Reading this Wall Street Journal story, you’d never know there’s any downside to a government selling off public services to private companies.

Australia and New Zealand are selling off utilities and ports, while considering selling off health insurance companies, the postal service, and student loans.

Ought to be controversial, no? Not to the WSJ:

Their privatization sprees have injected needed cash into government coffers and freed the governments to focus on their core missions while injecting life into both nations’ markets.

Needed cash? I suppose all cash is needed, but know that Australia is only now—possibly—heading into a recession for the first time in two decades. Its net government debt is one of the lowest in the world, at just 11.7 percent of GDP, or about one-sixth of ours.

Australia’s not strapped.

More important, the WSJ talks only to the folks who will make money carving off public assets. Here’s a Deutsche Bank executive (emphasis mine):

“We’ve seen in New Zealand, where the government realizes they are not the best commercial owners of certain assets, privatizations help the development of capital markets in terms of liquidity by attracting greater offshore and domestic participation and encouraging other unrelated listings,” he said.

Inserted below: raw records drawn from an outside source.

(** C1. Idempotency: when the discussion of the pull request holds a
    comment whose body contains the bot signature, balancing it returns
    without error after the one read of the discussion; no reviewer is
    added, no comment is posted and no hook fires. *)
Theorem balanceReview_skips_signed_pull_request {W} (rt : Runtime W)
    (a : AutoReviewer W) (pr : PullRequest) (st : State W)
    (threads : list CommentThread) (w' : W) :
  GetThreads (adoGitClient a) (RepositoryId pr) (PullRequestId pr) (world st)
    = (inr (Some threads), w') →
  (∃ thread comment content,
     thread ∈ threads ∧ comment ∈ Comments thread ∧
     Content comment = Some content ∧ Contains content (botIdentifier a) = true) →
  let st' := mkState w' (trace st ++ [CallGetThreads (RepositoryId pr) (PullRequestId pr)]) in
  balanceReview rt a pr st = (Ret None, st') ∧
  mutations (trace st') = mutations (trace st).
Proof.
  intros Hread Hsigned st'. split; [|apply mutations_read].
  apply threadsLoop_true in Hsigned.
  unfold balanceReview, ContainsReviewBalancerComment, bind, call, ret.
  rewrite Hread. simpl. by rewrite Hsigned.
Qed.

(** C5. When the read of the discussion fails, balancing the pull request
    panics with that error right after the read: nothing was resolved,
    nothing was mutated, and the panic reaches the caller, the loop over the
    pull requests of the repository, which ends with it. *)
Theorem balanceReview_thread_read_failure {W} (rt : Runtime W)
    (a : AutoReviewer W) (pr : PullRequest) (st : State W) (err : error) (w' : W) :
  GetThreads (adoGitClient a) (RepositoryId pr) (PullRequestId pr) (world st)
    = (inl err, w') →
  let st' := mkState w' (trace st ++ [CallGetThreads (RepositoryId pr) (PullRequestId pr)]) in
  balanceReview rt a pr st = (Panic err, st') ∧
  mutations (trace st') = mutations (trace st) ∧
  resolutions (trace st') = resolutions (trace st) ∧
  (∀ rest, shouldFilter a pr = false →
           pullRequestsLoop rt a (pr :: rest) st = (Panic err, st')).
Proof.
  intros Hread st'.
  assert (balanceReview rt a pr st = (Panic err, st')) as Hpanic.
  { unfold balanceReview, ContainsReviewBalancerComment, bind, call, panic.
    by rewrite Hread. }
  repeat split; [done|apply mutations_read|apply resolutions_read|].
  intros rest Hkeep. cbn [pullRequestsLoop]. rewrite Hkeep. unfold bind.
  by rewrite Hpanic.
Qed.

(** *** Stopping at the first error *)

Lemma pullRequestsLoop_app {W} (rt : Runtime W) (a : AutoReviewer W)
    (pre rest : list PullRequest) (st st1 : State W) :
  pullRequestsLoop rt a pre st = (Ret None, st1) →
  pullRequestsLoop rt a (pre ++ rest) st = pullRequestsLoop rt a rest st1.
Proof.
  revert st. induction pre as [|pr pre IH]; intros st H.
  - cbn in H. by injection H as ->.
  - rewrite <- app_comm_cons. cbn [pullRequestsLoop] in *.
    destruct (shouldFilter a pr); [by apply IH|].
    unfold bind in *.
    destruct (balanceReview rt a pr st) as [[[e|]|e] st2]; try discriminate.
    by apply IH.
Qed.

Here’s an Aussie asset manager:

“The market is positively disposed to privatizations, with the main reason being that businesses often achieve better returns when they’re no longer being managed by governments”…

And a pro-privatization local government treasurer:

The sale or lease of targeted state-owned assets allows the government to focus on core services such as hospitals, transport and schools”…

Where’s the context about the serious potential downsides of privatization or the quotes from union officials or other possible opponents? There is none.

But of course we know that public infrastructure and services are very often not best run by private interests.

The problem, of course, is that public assets like toll roads, airports and rail systems tend to be monopolies or quasi-monopolies. Any potential benefits of competition are extremely hard or impossible to get. All too often what ends up happening is the government effectively sells its birthright for a pot of stew. It takes short-term gain at the expense of long-term loss—which is why, along with campaign donations, that politicians are so fond of privatization.

In Australia, the privatization of Sydney Airport has not gone particularly well, for instance, which is one reason why Australian voters oppose privatization of public services by a nearly three-to-one margin in one poll.

For Australia, selling off its public utilities may not be the best idea. Here in the U.S., government-run utilities on average charge consumers much less for their energy than private-run ones do.

When a public’s representatives are busying themselves selling off public assets to private investors against popular will, you can’t just print what reads like a press release for Wall Street and the glories of neoliberalism.